> Assignment: Search the listing below for the line containing "assert (forall (k". From there through the line containing "rewrite ?bind_assoc, Hbr.", transcribe every line exactly, both ends included.

> Source material:
Lemma tick_step t A i (n := nodes A !!! i) : stored t A -> (i < 2000)%nat -> n_location n < 2000 ->
  exists t', tasklet_loop (slot i) t = (Ok (inl (n_next n)), t') /\
    stored t' (Arr (<[i := tick_node n]> (nodes A)) (head A) (tick_chars (chars A) n)) /\ touch t t'.
Proof.
  intros Hst Hi Hx. pose proof (stored_at t A i Hst Hi) as Hn. fold n in Hn. pose proof (slot_range i Hi).
  destruct (st_node _ _ Hst _ _ Hn) as [_ [N1 N2 N3 N4 N5 N6 N7 N8]]. unfold is_word in *.
  assert (forall x A', length (nodes A') = 2000%nat -> nodes (A' <| nodes ::= <[i := x]> |>) !! i = Some x) as Hat.
  { intros x A' Hl. cbn [nodes set_field]. apply list_lookup_insert_eq. lia. }
  pose proof (st_length _ _ Hst) as Hlen. unfold tasklet_loop. zb.
  go (ld_countdown t A Hst i n Hn).
  destruct (put_countdown t A Hst i n Hn (n_countdown n - 1)) as (t1 & E1 & S1 & T1). go E1.
  set (n1 := n <| n_countdown := u16 (n_countdown n - 1) |>) in *. pose proof (Hat n1 A Hlen) as H1'.
  go (ld_countdown t1 _ S1 i n1 H1'). unfold tick_node, tick_chars, tick_ends. change (n_countdown n1) with (u16 (n_countdown n - 1)).
  destruct (0 <? i16 (u16 (n_countdown n - 1))); cbn [negb].
  - go (ret_run tt t1). go (ld_next t1 _ S1 i n1 H1'). exists t1. split; [done|]. split; [exact S1|done].
  - go (ld_location t1 _ S1 i n1 H1'). go (ld_status t1 _ S1 i n1 H1').
    change (n_status n1) with (n_status n). change (n_location n1) with (n_location n).
    remember (if Z.testbit (n_status n) 0 then n_off_char n else n_on_char n) as c eqn:Ec.
    remember (if Z.testbit (n_status n) 0 then n_off_length n else n_on_length n) as len eqn:El.
    assert (is_byte c /\ 0 <= len < 65536) as [Hc Hl] by (rewrite Ec, El; by destruct (Z.testbit (n_status n) 0)).
    destruct (poke_ok t1 _ c (n_location n) S1 Hc ltac:(lia)) as (t2 & E2 & S2 & T2).
    set (A2 := _ <| chars ::= _ |>) in S2. assert (nodes A2 !! i = Some n1) as H2' by exact H1'.
    assert (forall (k : Z -> M T (Z + unit)), ((if Z.testbit (n_status n) 0
         then cl ← load8 (slot i + OFF_CHAR); mp1_poke cl (u32 (Z.shiftl (n_location n) 1));; load16 (slot i + OFF_LENGTH)
         else cl ← load8 (slot i + ON_CHAR); mp1_poke cl (u32 (Z.shiftl (n_location n) 1));; load16 (slot i + ON_LENGTH)) ≫= k) t1 = k len t2) as Hbr.
    { intros k. destruct (Z.testbit (n_status n) 0).
      - go (ld_off_char t1 _ S1 i n1 H1'). change (n_off_char n1) with (n_off_char n). rewrite <- Ec. go E2.
        go (ld_off_length t2 A2 S2 i n1 H2'). change (n_off_length n1) with (n_off_length n). by rewrite <- El.
      - go (ld_on_char t1 _ S1 i n1 H1'). change (n_on_char n1) with (n_on_char n). rewrite <- Ec. go E2.
        go (ld_on_length t2 A2 S2 i n1 H2'). change (n_on_length n1) with (n_on_length n). by rewrite <- El. }
    rewrite ?bind_assoc, Hbr.
    destruct (put_countdown t2 A2 S2 i n1 H2' len) as (t3 & E3 & S3 & T3). go E3. rewrite (u16_small len) in S3 by lia.
    set (n3 := n1 <| n_countdown := len |>) in *. assert (length (nodes A2) = 2000%nat) as Hl2 by exact (st_length _ _ S2).
    pose proof (Hat n3 A2 Hl2) as H3'. go (ld_status t3 _ S3 i n3 H3').
    destruct (put_status t3 _ S3 i n3 H3' (Z.lxor (n_status n3) 1)) as (t4 & E4 & S4 & T4). go E4.
    go (ld_next t4 _ S4 i _ (Hat _ _ (st_length _ _ S3))). exists t4. split; [done|]. split.
    + unfold A2 in S4. cbn [set_field nodes head chars] in S4. rewrite !list_insert_insert_eq in S4. exact S4.
    + exact (touch_trans _ _ _ T1 (touch_trans _ _ _ T2 (touch_trans _ _ _ T3 T4))).
Qed.

Lemma tick_bare n : tick_node (bare n) = bare (tick_node n).
Proof. unfold tick_node, tick_ends, bare. cbn [set_field n_countdown]. by destruct (0 <? _). Qed.

Lemma tick_chars_bare scr n : tick_chars scr (bare n) = tick_chars scr n.
Proof. done. Qed.

Lemma tick_next n : n_next (tick_node n) = n_next n /\ n_location (tick_node n) = n_location n.
Proof. unfold tick_node. by destruct (tick_ends n). Qed.

Definition tick_all (bl : list node) (scr : list Z) : list node * list Z := (tick_node <$> bl, foldl tick_chars scr bl).

Lemma cons_same {B} (x y : B) l1 l2 : x :: l1 = y :: l2 -> x = y /\ l1 = l2.
Proof. by intros [= -> ->]. Qed.

Lemma tick_list t A l1 i l2 : stored t A -> listed A (l1 ++ i :: l2) ->
  exists t' A', tasklet_loop (slot i) t = (Ok (inl (addr_of l2)), t') /\ stored t' A' /\ touch t t' /\
    listed A' (l1 ++ i :: l2) /\ seen A' l1 = seen A l1 /\ seen A' l2 = seen A l2 /\
    bare (nodes A' !!! i) = tick_node (bare (nodes A !!! i)) /\
    chars A' = tick_chars (chars A) (bare (nodes A !!! i)).
Proof.
  intros Hst Hls. pose proof Hls as [L1 L2 L3 L4 L5 L6 L7].
  assert (i < 2000)%nat as Hi by (apply L6, elem_of_app; right; by left).
  destruct (tick_step t A i Hst Hi (L7 i Hi)) as (t' & E & Hs' & Ht). apply chain_app in L2 as [Hn _]. rewrite Hn in E.
  eexists t', _. split; [exact E|]. split; [exact Hs'|]. split; [exact Ht|].
  destruct (tick_next (nodes A !!! i)) as [K1 K2].
  pose proof (listed_put A _ i (tick_node (nodes A !!! i)) Hls Hi K1 K2) as Hls'.
  assert (seen (A <| nodes ::= <[i := tick_node (nodes A !!! i)]> |>) (l1 ++ i :: l2) = seen A l1 ++ bare (tick_node (nodes A !!! i)) :: seen A l2)
    as Hseen by (by apply seen_put).
  rewrite seen_app in Hseen. apply app_inj_1 in Hseen as [Hs1 Hs2]; [|by unfold seen; rewrite !length_fmap].
  apply cons_same in Hs2 as [Hs2 Hs3]. split; [by destruct Hls'|]. split; [exact Hs1|]. split; [exact Hs3|]. split; [|done].
  rewrite tick_bare. rewrite <- Hs2. done.
Qed.

Lemma tasklet_ok t bl scr x : blinks t bl scr ->
  exists t', mp1_rtc_tasklet x t = (Ok tt, t') /\ blinks t' (tick_all bl scr).1 (tick_all bl scr).2 /\ touch t t'.
Proof.
  intros (A & l & Hst & Hls & <- & <-). unfold mp1_rtc_tasklet. go (ld_head t A Hst). rewrite (ls_head _ _ Hls).
  pose proof (length_below _ _ (ls_nodup _ _ Hls) (ls_bound _ _ Hls)) as Hlen.
  destruct (while_steps (fun k a s => exists A' l1 l2, l = l1 ++ l2 /\ k = length l2 /\ a = addr_of l2 /\ stored s A' /\ touch t s /\
      listed A' l /\ seen A' l1 = tick_node <$> seen A l1 /\ seen A' l2 = seen A l2 /\ chars A' = foldl tick_chars (chars A) (seen A l1))
    (fun _ s => blinks s (tick_node <$> seen A l) (foldl tick_chars (chars A) (seen A l)) /\ touch t s)
    tasklet_loop (length l) (addr_of l) t) as (r & s & E & Hb & Ht).
  - exists A, [], l. by split_and!.
  - intros k a s (A' & l1 & l2 & El & -> & -> & Hst' & Ht & Hls' & Hs1 & Hs2 & Hch). destruct l2 as [|i l2].
    + left. exists tt, s. split; [done|]. split; [|done]. exists A', l. split; [done|]. split; [done|].
      rewrite app_nil_r in El. subst l1. done.
    + right. subst l. destruct (tick_list s A' l1 i l2 Hst' Hls') as (s2 & A2 & E2 & S2 & T2 & L2 & C1 & C2 & C3 & C4).
      exists (length l2), (addr_of l2), s2. split; [exact E2|]. split; [|cbn; lia].
      exists A2, (l1 ++ [i]), l2. rewrite <- app_assoc. 
      change (bare (nodes A' !!! i) :: seen A' l2 = bare (nodes A !!! i) :: seen A l2) in Hs2. apply cons_same in Hs2 as [Hi2 Hs2].
      split; [done|]. split; [done|]. split; [done|]. split; [done|]. split; [by eapply touch_trans|]. split; [done|].
      rewrite !seen_app, fmap_app, foldl_app, C1, C2, C4, Hs1, Hs2, Hch. split; [|split; [done|by rewrite Hi2]].
      f_equal. unfold seen. rewrite !list_fmap_singleton. by rewrite C3, Hi2.
  - lia.
  - exists s. destruct r. by split.
Qed.

(** ** Entries by location *)

Fixpoint first_at (x : Z) (bl : list node) : option node :=
  match bl with [] => None | n :: bl' => if n_location n =? x then Some n else first_at x bl' end.
Fixpoint remove_at (x : Z) (bl : list node) : list node :=
  match bl with [] => [] | n :: bl' => if n_location n =? x then bl' else n :: remove_at x bl' end.
Fixpoint change_at (x : Z) (f : node -> node) (bl : list node) : list node :=
  match bl with [] => [] | n :: bl' => if n_location n =? x then f n :: bl' else n :: change_at x f bl' end.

> Expected answer:
    assert (forall (k : Z -> M T (Z + unit)), ((if Z.testbit (n_status n) 0
         then cl ← load8 (slot i + OFF_CHAR); mp1_poke cl (u32 (Z.shiftl (n_location n) 1));; load16 (slot i + OFF_LENGTH)
         else cl ← load8 (slot i + ON_CHAR); mp1_poke cl (u32 (Z.shiftl (n_location n) 1));; load16 (slot i + ON_LENGTH)) ≫= k) t1 = k len t2) as Hbr.
    { intros k. destruct (Z.testbit (n_status n) 0).
      - go (ld_off_char t1 _ S1 i n1 H1'). change (n_off_char n1) with (n_off_char n). rewrite <- Ec. go E2.
        go (ld_off_length t2 A2 S2 i n1 H2'). change (n_off_length n1) with (n_off_length n). by rewrite <- El.
      - go (ld_on_char t1 _ S1 i n1 H1'). change (n_on_char n1) with (n_on_char n). rewrite <- Ec. go E2.
        go (ld_on_length t2 A2 S2 i n1 H2'). change (n_on_length n1) with (n_on_length n). by rewrite <- El. }
    rewrite ?bind_assoc, Hbr.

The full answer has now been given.